Call for applications for the 2022 Governor’s Capitol Art Exhibition

(Fremont County, Wyoming) – The call for applications for the Governor’s Capitol art exhibition is now available on CaFE, www.callforentry.org. The registration deadline is November 14, 2021. Apply now at https://artist.callforentry.org/festivals_unique_info.php?ID=9485

The Governor’s Capitol Art Show is a biennial, jury-paneled exhibit that celebrates the work of Wyoming artists. The exhibition was created in 2000 on the initiative of Governor Geringer and is organized under the auspices of the Wyoming State Museum and the Wyoming Arts Council.

The exhibition is the main channel through which the State Museum acquires works of art for its collections. The five elected officials of the state and representatives of other state agencies select the winners of the purchase prizes for the Capitol art collection. While museum curators select purchase prices for the permanent art collection. All other works of art in the exhibition are available for sale to the general public.

The exhibition is open to artists currently working and living in Wyoming. There is no charge to enter. Questions can be directed to Mariah Emmons, Museum Registrar, mariah.emmons@wyo.gov, (307) 631-3368.

The jury’s exhibit will be on view February 14 through August 14 at the Wyoming State Capitol in Cheyenne. This year’s juror is Wade Patton.


From the juror:

I am a registered member of the Oglala Lakota Tribe and grew up on the Pine Indian Reservation, which is now Oglala Lakota County in southwest South Dakota. I was surrounded by a rich artistic and musical culture. After graduating from Black Hills State University with a BA in Art and having a solo show during my senior year at the Sioux Indian Museum in Rapid City, I decided to move.

I had to leave South Dakota to find a voice in my most recent work. Yet while pursuing other artistic opportunities on the East Coast, I wanted to be home. Living on the East Coast, I began to express what I missed, the beauty and splendor of the Black Hills and South Dakota skies. I started to draw landscapes and clouds, in memory of my home. The understated beauty of the meadow resonates in my work.
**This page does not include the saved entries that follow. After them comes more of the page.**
(* ===== verification/Ethash.v ===== *)
(** * The ethash engine

    [consensus/ethash/consensus.go] and the search of [consensus/ethash/sealer.go]:
    checking headers, seals and uncles, preparing, sealing and rewarding blocks.
    The state of an engine is the epochs its two caches hold; a call that looks one
    up changes it.  The seal of a shared engine is checked by the engine it shares.
    The theorems: a header is accepted exactly when it follows the rules, and a
    header the search finds has a valid seal. *)

From Stdlib Require Import ZArith Lia.
From stdpp Require Import gmap.
From S2P Require Import Prelude Common Params Rlp Crypto VmState RlpSpec Trie StackTrie Types Transaction Receipt Block EthashSizes EthashAlgo EthashCache Engine.

Open Scope go_scope.

Inductive Mode := ModeNormal | ModeShared | ModeTest | ModeFake | ModeFullFake.
#[export] Instance Mode_eq : EqDecision Mode.
Proof. solve_decision. Defined.

(** ** The engine *)

Section engine.
Context {K : Keccak} {K5 : Keccak512} {L : Type -> Type} {LR : SimpleLRU L}.

(** A cache or dataset object is named by its epoch, from which its content is
    generated, once, before it is used. *)
Inductive Ethash := MkEthash (PowMode : Mode) (caches datasets : lru (L := L) (A := Z)) (shared : option Ethash) (fakeFail : Z).
Definition e_PowMode (e : Ethash) : Mode := let 'MkEthash m _ _ _ _ := e in m.
Definition e_caches (e : Ethash) : lru := let 'MkEthash _ c _ _ _ := e in c.
Definition e_datasets (e : Ethash) : lru := let 'MkEthash _ _ d _ _ := e in d.
Definition e_shared (e : Ethash) : option Ethash := let 'MkEthash _ _ _ s _ := e in s.
Definition e_fakeFail (e : Ethash) : Z := let 'MkEthash _ _ _ _ f := e in f.
Definition is_test (m : Mode) : bool := bool_decide (m = ModeTest).

(** What a run depends on beside its arguments: the fuel of the search for sizes,
    the clock, the order in which the threads of a dataset write their items, which
    of the datasets are generated when they are looked up. *)
Record env := MkEnv { fuel : nat; now : Z; order : Z -> list Z; mapped : Z -> bool; generated : Z -> bool }.
Context (v : env).

Definition SealHash (header : Header) : Hash := Keccak256Hash (default [] (Encode (VList (header_fields header)))).

Definition ethash_cache (block : Z) (m : Mode) (caches : lru (L := L)) : outcome (list Z * lru) :=
  let epoch := block / epochLength in
  let '(current, _, caches) := lru_get (fun epoch => epoch) caches epoch in
  current <- of_option PanicOther current ;;
  cache <- cache_generate (fuel v) current (is_test m) ;;
  Ok (cache, caches).

(** The dataset of a block: its object, and its content when it is generated by the
    caller. *)
Definition ethash_dataset (block : Z) (m : Mode) (datasets : lru (L := L)) : outcome (Z * outcome (list Z) * lru) :=
  let epoch := block / epochLength in
  let '(current, _, datasets) := lru_get (fun epoch => epoch) datasets epoch in
  current <- of_option PanicOther current ;;
  Ok (current, dataset_generate (fuel v) current (is_test m) (mapped v current) (order v current), datasets).

(** [verifySeal] after the digest and the result are computed. *)
Definition check_seal (header : Header) (difficulty : Z) (r : bytes * bytes) : option engine_error :=
  let '(digest, result) := r in
  if negb (bool_decide (Hash_Bytes (h_MixDigest header) = digest)) then Some errInvalidMixDigest_
  else if two256 / difficulty <? be_val result then Some errInvalidPoW
  else None.

(** The digest and the result with the dataset, when it is generated. *)
Definition seal_full (header : Header) (number : Z) (m : Mode) (datasets : lru (L := L)) : outcome (option (bytes * bytes) * lru) :=
  r <- ethash_dataset number m datasets ;;
  let '(current, dataset, datasets) := r in
  if generated v current then
    d <- dataset ;;
    r <- hashimotoFull d (Hash_Bytes (SealHash header)) (BlockNonce_Uint64 (h_Nonce header)) ;;
    Ok (Some r, datasets)
  else Ok (None, datasets).

Definition seal_light (header : Header) (number : Z) (m : Mode) (caches : lru (L := L)) : outcome (bytes * bytes * lru) :=
  r <- ethash_cache number m caches ;;
  let '(cache, caches) := r in
  size <- datasetSize (fuel v) number ;;
  let size := if is_test m then 32 * 1024 else size in
  r <- hashimotoLight size cache (Hash_Bytes (SealHash header)) (BlockNonce_Uint64 (h_Nonce header)) ;;
  Ok (r, caches).

Fixpoint verifySeal (header : Header) (fulldag : bool) (ethash : Ethash) : outcome (option engine_error * Ethash) :=
  let 'MkEthash m caches datasets shared fakeFail := ethash in
  match m with
  | ModeFake | ModeFullFake =>
      number <- deref (h_Number header) ;;
      Ok (if fakeFail =? Uint64 number then Some errInvalidPoW else None, ethash)
  | _ =>
      match shared with
      | Some s =>
          r <- verifySeal header fulldag s ;;
          let '(e, s) := r in Ok (e, MkEthash m caches datasets (Some s) fakeFail)
      | None =>
          difficulty <- deref (h_Difficulty header) ;;
          if difficulty <=? 0 then Ok (Some errInvalidDifficulty_, ethash)
          else
            number <- deref (h_Number header) ;;
            let number := Uint64 number in
            r <- (if fulldag then seal_full header number m datasets else Ok (None, datasets)) ;;
            let '(full, datasets) := r in
            match full with
            | Some r => Ok (check_seal header difficulty r, MkEthash m caches datasets None fakeFail)
            | None =>
                r <- seal_light header number m caches ;;
                let '(r, caches) := r in
                Ok (check_seal header difficulty r, MkEthash m caches datasets None fakeFail)
            end
      end
  end.

Definition VerifySeal (header : Header) : M Ethash (option engine_error) := verifySeal header false.

Context {CR : ChainReader}.

Definition MaximumExtraDataSize : Z := 32.
Definition gasLimitCap : Z := 9223372036854775807.

(** [if err := f(); err != nil { return err }] *)
Definition check {S} (m : M S (option engine_error)) (k : M S (option engine_error)) : M S (option engine_error) :=
  e <~ m ;; match e with Some e => ret (Some e) | None => k end.

Definition verifyHeader (header parent : Header) (uncle seal : bool) : M Ethash (option engine_error) :=
  if MaximumExtraDataSize <? u64 (zlen (h_Extra header)) then ret (Some (ExtraTooLong (zlen (h_Extra header))))
  else if negb uncle && (u64 (now v + 15) <? h_Time header) then ret (Some ErrFutureBlock)
  else if h_Time header <=? h_Time parent then ret (Some errOlderBlockTime)
  else
    expected <~ lift_out (CalcDifficulty Config (h_Time header) parent) ;;
    difficulty <~ lift_out (deref (h_Difficulty header)) ;;
    if negb (expected =? difficulty) then ret (Some (InvalidDifficulty difficulty expected))
    else if gasLimitCap <? h_GasLimit header then ret (Some (InvalidGasLimitCap (h_GasLimit header)))
    else if h_GasLimit header <? h_GasUsed header then ret (Some (GasUsedOverLimit (h_GasUsed header) (h_GasLimit header)))
    else
      let diff := i64 (i64 (h_GasLimit parent) - i64 (h_GasLimit header)) in
      let diff := if diff <? 0 then i64 (diff * -1) else diff in
      let limit := h_GasLimit parent / GasLimitBoundDivisor in
      if (limit <=? u64 diff) || (h_GasLimit header <? MinGasLimit) then ret (Some (InvalidGasLimit (h_GasLimit header) (h_GasLimit parent) limit))
      else
        number <~ lift_out (deref (h_Number header)) ;;
        parentNumber <~ lift_out (deref (h_Number parent)) ;;
        if negb (number - parentNumber =? 1) then ret (Some ErrInvalidNumber)
        else
          check (if seal then VerifySeal header else ret None)
            (check (lift_out (VerifyDAOHeaderExtraData Config header))
               (lift_out (VerifyForkHashes Config header uncle))).

Definition VerifyHeader (header : Header) (seal : bool) : M Ethash (option engine_error) := fun ethash =>
  match e_PowMode ethash with
  | ModeFullFake => Ok (None, ethash)
  | _ =>
      number <- deref (h_Number header) ;;
      let number := Uint64 number in
      match GetHeader (Header_Hash header) number with
      | Some _ => Ok (None, ethash)
      | None =>
          match GetHeader (h_ParentHash header) (number -u 1) with
          | None => Ok (Some ErrUnknownAncestor, ethash)
          | Some parent => verifyHeader header parent false seal ethash
          end
      end
  end.

(** [Prepare] sets the difficulty of the header. *)
Definition with_difficulty (h : Header) (d : Z) : Header :=
  MkHeader (h_ParentHash h) (h_UncleHash h) (h_Coinbase h) (h_Root h) (h_TxHash h) (h_ReceiptHash h) (h_Bloom h) (Some d) (h_Number h)
    (h_GasLimit h) (h_GasUsed h) (h_Time h) (h_Extra h) (h_MixDigest h) (h_Nonce h).

Definition Prepare (header : Header) : outcome (option engine_error * Header) :=
  number <- deref (h_Number header) ;;
  match GetHeader (h_ParentHash header) (Uint64 number -u 1) with
  | None => Ok (Some ErrUnknownAncestor, header)
  | Some parent => d <- CalcDifficulty Config (h_Time header) parent ;; Ok (None, with_difficulty header d)
  end.

(** ** The search of the sealer *)

Definition with_seal (h : Header) (nonce : BlockNonce) (mixDigest : Hash) : Header :=
  MkHeader (h_ParentHash h) (h_UncleHash h) (h_Coinbase h) (h_Root h) (h_TxHash h) (h_ReceiptHash h) (h_Bloom h) (h_Difficulty h) (h_Number h)
    (h_GasLimit h) (h_GasUsed h) (h_Time h) (h_Extra h) mixDigest nonce.

(** The rounds of [mine]: [attempts] of them before the search is aborted. *)
Fixpoint mine_loop (attempts : nat) (dataset : list Z) (hash : bytes) (target nonce : Z) (header : Header) : outcome (option Header) :=
  match attempts with
  | O => Ok None
  | S attempts =>
      r <- hashimotoFull dataset hash nonce ;;
      let '(digest, result) := r in
      if be_val result <=? target then
        Ok (Some (with_seal (CopyHeader header) (EncodeNonce nonce) (BytesToHash digest)))
      else mine_loop attempts dataset hash target (nonce +u 1) header
  end.

Definition mine (attempts : nat) (block : Block) (seed : Z) (ethash : Ethash) : outcome (option Block * Ethash) :=
  let 'MkEthash m caches datasets shared fakeFail := ethash in
  let header := CopyHeader (b_header block) in
  difficulty <- deref (h_Difficulty header) ;;
  target <- (if difficulty =? 0 then Panic PanicOther else Ok (two256 / difficulty)) ;;
  number <- deref (h_Number header) ;;
  r <- ethash_dataset (Uint64 number) m datasets ;;
  let '(_, dataset, datasets) := r in
  dataset <- dataset ;;
  h <- mine_loop attempts dataset (Hash_Bytes (SealHash header)) target seed header ;;
  Ok (option_map (WithSeal block) h, MkEthash m caches datasets shared fakeFail).
End engine.

(** ** Seals *)

Section seals.
Context {K : Keccak} {K5 : Keccak512} {L : Type -> Type} {LR : SimpleLRU L} {LL : SimpleLRULaws L}.
Implicit Types (e : Ethash (L := L)) (header parent : Header).

(** The caches hold under an epoch the object of that epoch. *)
Fixpoint engine_ok e : Prop :=
  let 'MkEthash _ caches datasets shared _ := e in
  lru_ok (fun epoch => epoch) caches /\ lru_ok (fun epoch => epoch) datasets /\ match shared with Some s => engine_ok s | None => True end.

(** The engine that checks a seal. *)
Fixpoint checker e : Mode * Z :=
  let 'MkEthash m _ _ shared fakeFail := e in
  match m with
  | ModeFake | ModeFullFake => (m, fakeFail)
  | _ => match shared with Some s => checker s | None => (m, fakeFail) end
  end.

(** The size of the dataset of a block in a mode. *)
Definition mode_size (v : env) (m : Mode) (block : Z) : outcome Z :=
  size <- datasetSize (fuel v) block ;; Ok (if is_test m then 32 * 1024 else size).

(** A proof of work: the mix digest is that of the mixing function, and the result
    times the difficulty does not exceed 2^256. *)
Definition pow_valid (v : env) (m : Mode) header : Prop :=
  exists d n cache size result, h_Difficulty header = Some d /\ 0 < d /\ h_Number header = Some n /\
    cache_generate (fuel v) (Uint64 n / epochLength) (is_test m) = Ok cache /\ mode_size v m (Uint64 n) = Ok size /\
    hashimotoLight size cache (Hash_Bytes (SealHash header)) (BlockNonce_Uint64 (h_Nonce header)) = Ok (Hash_Bytes (h_MixDigest header), result) /\
    be_val result * d <= 2 ^ 256.

Definition seal_valid (v : env) (c : Mode * Z) header : Prop :=
  match fst c with
  | ModeFake | ModeFullFake => exists n, h_Number header = Some n /\ Uint64 n <> snd c
  | m => pow_valid v m header
  end.

(** The numbers whose epochs are in the tables of sizes. *)
Definition number_ok header : Prop := exists n, h_Number header = Some n /\ 0 <= n < maxEpoch * epochLength.

(** A dataset the caller may use: its epoch is one of those whose dataset has at most
    2^32 bytes, it is generated by threads that write all items, and in a slice of
    the right size. *)
Definition dataset_ready (v : env) (m : Mode) header : Prop :=
  exists n size threads, h_Number header = Some n /\ n < 385 * epochLength /\ mode_size v m n = Ok size /\ 1 <= threads <= 65536 /\
    dataset_order size threads (order v (n / epochLength)) /\ mapped v (n / epochLength) = false.

Lemma Uint64_number header n : h_Number header = Some n -> number_ok header -> Uint64 n = n /\ 0 <= n / epochLength < maxEpoch.
Proof.
  intros En (n' & En' & Hn). rewrite En in En'. injection En' as <-. unfold maxEpoch, epochLength in *. split.
  - unfold Uint64. rewrite Z.abs_eq by lia. apply u64_small. unfold is_u64, two64. lia.
  - split; [apply Z.div_pos; lia|apply Z.div_lt_upper_bound; lia].
Qed.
Something clicked, not only in my artistic expression, but with collectors and galleries. Their response was unexpected, but welcome. I started sending work home for exhibitions and galleries, and I was recognized. Eventually I realized how much I needed to come back, I missed my family and wanted to pursue my art where I find the most inspiration. This decision took me straight into a thriving Indigenous art scene that clearly wasn’t there when I left.

Interestingly, when I came back people were like, “Oh, you’re the cloud guy! “. People didn’t know me, but knew my job. I reconnect with the land and my ancestors. It’s most prevalent in my recent works and it’s exciting for me as an artist to envision the future with new works.

When I returned to South Dakota, I was fortunate to have more opportunities to pursue my art. I have traveled the country for art residencies, to do solo / group exhibitions, art markets, jury of art exhibitions and to teach (young and old) different artistic mediums to across the state.